Collected data entries:
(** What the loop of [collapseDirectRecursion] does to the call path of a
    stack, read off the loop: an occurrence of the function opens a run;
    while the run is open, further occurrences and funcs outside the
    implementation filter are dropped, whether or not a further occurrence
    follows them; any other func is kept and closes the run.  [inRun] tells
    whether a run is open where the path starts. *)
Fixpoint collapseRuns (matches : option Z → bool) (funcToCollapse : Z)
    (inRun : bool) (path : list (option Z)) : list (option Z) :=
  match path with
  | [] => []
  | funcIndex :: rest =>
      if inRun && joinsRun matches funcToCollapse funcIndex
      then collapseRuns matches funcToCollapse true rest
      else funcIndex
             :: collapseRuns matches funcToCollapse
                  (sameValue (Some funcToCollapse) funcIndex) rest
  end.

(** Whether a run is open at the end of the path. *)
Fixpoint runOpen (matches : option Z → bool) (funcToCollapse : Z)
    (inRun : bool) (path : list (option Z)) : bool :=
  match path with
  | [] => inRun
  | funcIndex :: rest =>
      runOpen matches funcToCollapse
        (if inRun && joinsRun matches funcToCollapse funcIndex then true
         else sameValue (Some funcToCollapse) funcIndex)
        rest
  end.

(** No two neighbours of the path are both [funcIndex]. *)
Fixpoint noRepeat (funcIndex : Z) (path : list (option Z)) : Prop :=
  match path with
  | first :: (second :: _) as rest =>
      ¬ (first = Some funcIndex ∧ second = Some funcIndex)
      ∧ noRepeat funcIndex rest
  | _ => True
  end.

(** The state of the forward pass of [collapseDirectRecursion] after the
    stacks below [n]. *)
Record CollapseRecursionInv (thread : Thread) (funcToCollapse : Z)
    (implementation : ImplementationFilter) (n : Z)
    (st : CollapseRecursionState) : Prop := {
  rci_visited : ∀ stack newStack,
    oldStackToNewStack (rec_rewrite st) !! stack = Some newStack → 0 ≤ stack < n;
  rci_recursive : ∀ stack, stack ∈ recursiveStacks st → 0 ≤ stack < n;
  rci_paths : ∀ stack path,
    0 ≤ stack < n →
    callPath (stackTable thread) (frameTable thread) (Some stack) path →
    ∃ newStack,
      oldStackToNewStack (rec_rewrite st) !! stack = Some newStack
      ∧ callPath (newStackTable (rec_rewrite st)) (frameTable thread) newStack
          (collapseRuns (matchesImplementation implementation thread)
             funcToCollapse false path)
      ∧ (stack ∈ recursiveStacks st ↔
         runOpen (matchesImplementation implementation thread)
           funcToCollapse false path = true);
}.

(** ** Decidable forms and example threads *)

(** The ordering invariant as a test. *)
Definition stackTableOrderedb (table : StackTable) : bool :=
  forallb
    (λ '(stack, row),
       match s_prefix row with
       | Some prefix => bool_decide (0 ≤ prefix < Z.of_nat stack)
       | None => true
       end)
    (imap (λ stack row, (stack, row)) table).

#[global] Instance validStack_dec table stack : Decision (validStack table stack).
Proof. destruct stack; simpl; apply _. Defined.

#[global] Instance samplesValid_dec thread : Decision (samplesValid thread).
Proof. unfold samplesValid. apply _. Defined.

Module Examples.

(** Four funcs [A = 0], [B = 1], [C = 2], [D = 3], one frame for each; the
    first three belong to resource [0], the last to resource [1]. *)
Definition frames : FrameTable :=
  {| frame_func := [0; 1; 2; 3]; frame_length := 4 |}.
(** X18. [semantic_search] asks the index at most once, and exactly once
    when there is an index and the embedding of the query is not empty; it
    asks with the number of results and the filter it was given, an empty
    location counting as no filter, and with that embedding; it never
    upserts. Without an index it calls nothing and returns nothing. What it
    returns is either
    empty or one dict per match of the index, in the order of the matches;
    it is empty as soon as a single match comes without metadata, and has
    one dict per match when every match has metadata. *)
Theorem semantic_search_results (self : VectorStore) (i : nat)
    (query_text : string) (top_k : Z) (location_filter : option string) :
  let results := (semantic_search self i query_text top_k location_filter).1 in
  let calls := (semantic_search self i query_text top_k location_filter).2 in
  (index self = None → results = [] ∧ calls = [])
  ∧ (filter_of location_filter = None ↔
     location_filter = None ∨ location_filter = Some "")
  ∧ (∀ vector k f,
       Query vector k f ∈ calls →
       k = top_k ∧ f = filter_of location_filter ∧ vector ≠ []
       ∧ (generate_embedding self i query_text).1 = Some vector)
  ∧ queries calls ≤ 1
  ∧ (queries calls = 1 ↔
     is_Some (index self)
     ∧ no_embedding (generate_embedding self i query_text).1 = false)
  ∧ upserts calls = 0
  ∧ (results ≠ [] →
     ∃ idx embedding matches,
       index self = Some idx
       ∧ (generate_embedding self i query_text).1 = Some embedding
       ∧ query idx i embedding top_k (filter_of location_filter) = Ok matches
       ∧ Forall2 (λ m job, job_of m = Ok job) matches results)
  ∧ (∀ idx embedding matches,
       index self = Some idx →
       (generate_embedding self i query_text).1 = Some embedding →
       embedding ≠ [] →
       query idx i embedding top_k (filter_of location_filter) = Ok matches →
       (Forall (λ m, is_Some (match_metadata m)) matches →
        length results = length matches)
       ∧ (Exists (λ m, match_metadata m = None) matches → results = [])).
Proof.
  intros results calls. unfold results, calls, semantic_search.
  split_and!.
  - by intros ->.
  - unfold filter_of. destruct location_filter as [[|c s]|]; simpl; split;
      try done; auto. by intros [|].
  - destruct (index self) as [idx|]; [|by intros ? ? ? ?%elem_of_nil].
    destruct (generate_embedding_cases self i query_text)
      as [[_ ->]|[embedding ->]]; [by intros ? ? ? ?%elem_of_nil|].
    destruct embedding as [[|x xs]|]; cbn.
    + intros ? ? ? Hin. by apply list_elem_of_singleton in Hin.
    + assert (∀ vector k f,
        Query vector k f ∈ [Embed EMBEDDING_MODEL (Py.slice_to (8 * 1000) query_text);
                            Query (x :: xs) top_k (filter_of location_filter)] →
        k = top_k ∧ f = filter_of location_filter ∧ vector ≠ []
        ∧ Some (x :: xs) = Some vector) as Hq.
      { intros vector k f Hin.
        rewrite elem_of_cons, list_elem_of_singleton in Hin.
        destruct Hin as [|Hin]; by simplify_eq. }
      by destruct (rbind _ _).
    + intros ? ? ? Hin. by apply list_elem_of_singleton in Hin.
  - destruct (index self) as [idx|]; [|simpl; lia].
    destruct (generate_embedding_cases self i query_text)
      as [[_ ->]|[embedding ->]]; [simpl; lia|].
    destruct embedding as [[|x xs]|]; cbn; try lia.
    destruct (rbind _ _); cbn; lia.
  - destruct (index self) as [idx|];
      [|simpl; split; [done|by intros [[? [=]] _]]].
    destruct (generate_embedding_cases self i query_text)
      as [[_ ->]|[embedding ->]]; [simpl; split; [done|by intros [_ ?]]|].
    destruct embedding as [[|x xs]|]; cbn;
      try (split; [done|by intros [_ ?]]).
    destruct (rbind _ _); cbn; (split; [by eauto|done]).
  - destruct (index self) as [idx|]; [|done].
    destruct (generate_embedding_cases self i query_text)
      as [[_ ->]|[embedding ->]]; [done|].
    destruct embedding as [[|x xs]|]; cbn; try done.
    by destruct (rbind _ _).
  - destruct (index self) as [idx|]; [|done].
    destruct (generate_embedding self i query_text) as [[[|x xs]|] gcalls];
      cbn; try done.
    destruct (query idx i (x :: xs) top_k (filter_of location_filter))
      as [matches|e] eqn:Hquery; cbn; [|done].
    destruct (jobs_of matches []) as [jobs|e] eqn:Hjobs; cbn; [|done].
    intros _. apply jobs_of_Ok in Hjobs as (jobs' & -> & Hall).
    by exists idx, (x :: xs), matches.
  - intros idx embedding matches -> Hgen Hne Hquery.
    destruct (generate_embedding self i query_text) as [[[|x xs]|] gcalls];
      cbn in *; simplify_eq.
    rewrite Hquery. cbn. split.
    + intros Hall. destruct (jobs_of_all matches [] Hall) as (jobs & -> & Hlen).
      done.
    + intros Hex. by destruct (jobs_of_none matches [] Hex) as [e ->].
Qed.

TASK GOAL: Word for word, restate the lines of the data above that fall between the line holding "rci_recursive : ∀" and the line holding "one dict per match when", inclusive, and no other lines.

RESPONSE TO THE TASK:
  rci_recursive : ∀ stack, stack ∈ recursiveStacks st → 0 ≤ stack < n;
  rci_paths : ∀ stack path,
    0 ≤ stack < n →
    callPath (stackTable thread) (frameTable thread) (Some stack) path →
    ∃ newStack,
      oldStackToNewStack (rec_rewrite st) !! stack = Some newStack
      ∧ callPath (newStackTable (rec_rewrite st)) (frameTable thread) newStack
          (collapseRuns (matchesImplementation implementation thread)
             funcToCollapse false path)
      ∧ (stack ∈ recursiveStacks st ↔
         runOpen (matchesImplementation implementation thread)
           funcToCollapse false path = true);
}.

(** ** Decidable forms and example threads *)

(** The ordering invariant as a test. *)
Definition stackTableOrderedb (table : StackTable) : bool :=
  forallb
    (λ '(stack, row),
       match s_prefix row with
       | Some prefix => bool_decide (0 ≤ prefix < Z.of_nat stack)
       | None => true
       end)
    (imap (λ stack row, (stack, row)) table).

#[global] Instance validStack_dec table stack : Decision (validStack table stack).
Proof. destruct stack; simpl; apply _. Defined.

#[global] Instance samplesValid_dec thread : Decision (samplesValid thread).
Proof. unfold samplesValid. apply _. Defined.

Module Examples.

(** Four funcs [A = 0], [B = 1], [C = 2], [D = 3], one frame for each; the
    first three belong to resource [0], the last to resource [1]. *)
Definition frames : FrameTable :=
  {| frame_func := [0; 1; 2; 3]; frame_length := 4 |}.
(** X18. [semantic_search] asks the index at most once, and exactly once
    when there is an index and the embedding of the query is not empty; it
    asks with the number of results and the filter it was given, an empty
    location counting as no filter, and with that embedding; it never
    upserts. Without an index it calls nothing and returns nothing. What it
    returns is either
    empty or one dict per match of the index, in the order of the matches;
    it is empty as soon as a single match comes without metadata, and has
    one dict per match when every match has metadata. *)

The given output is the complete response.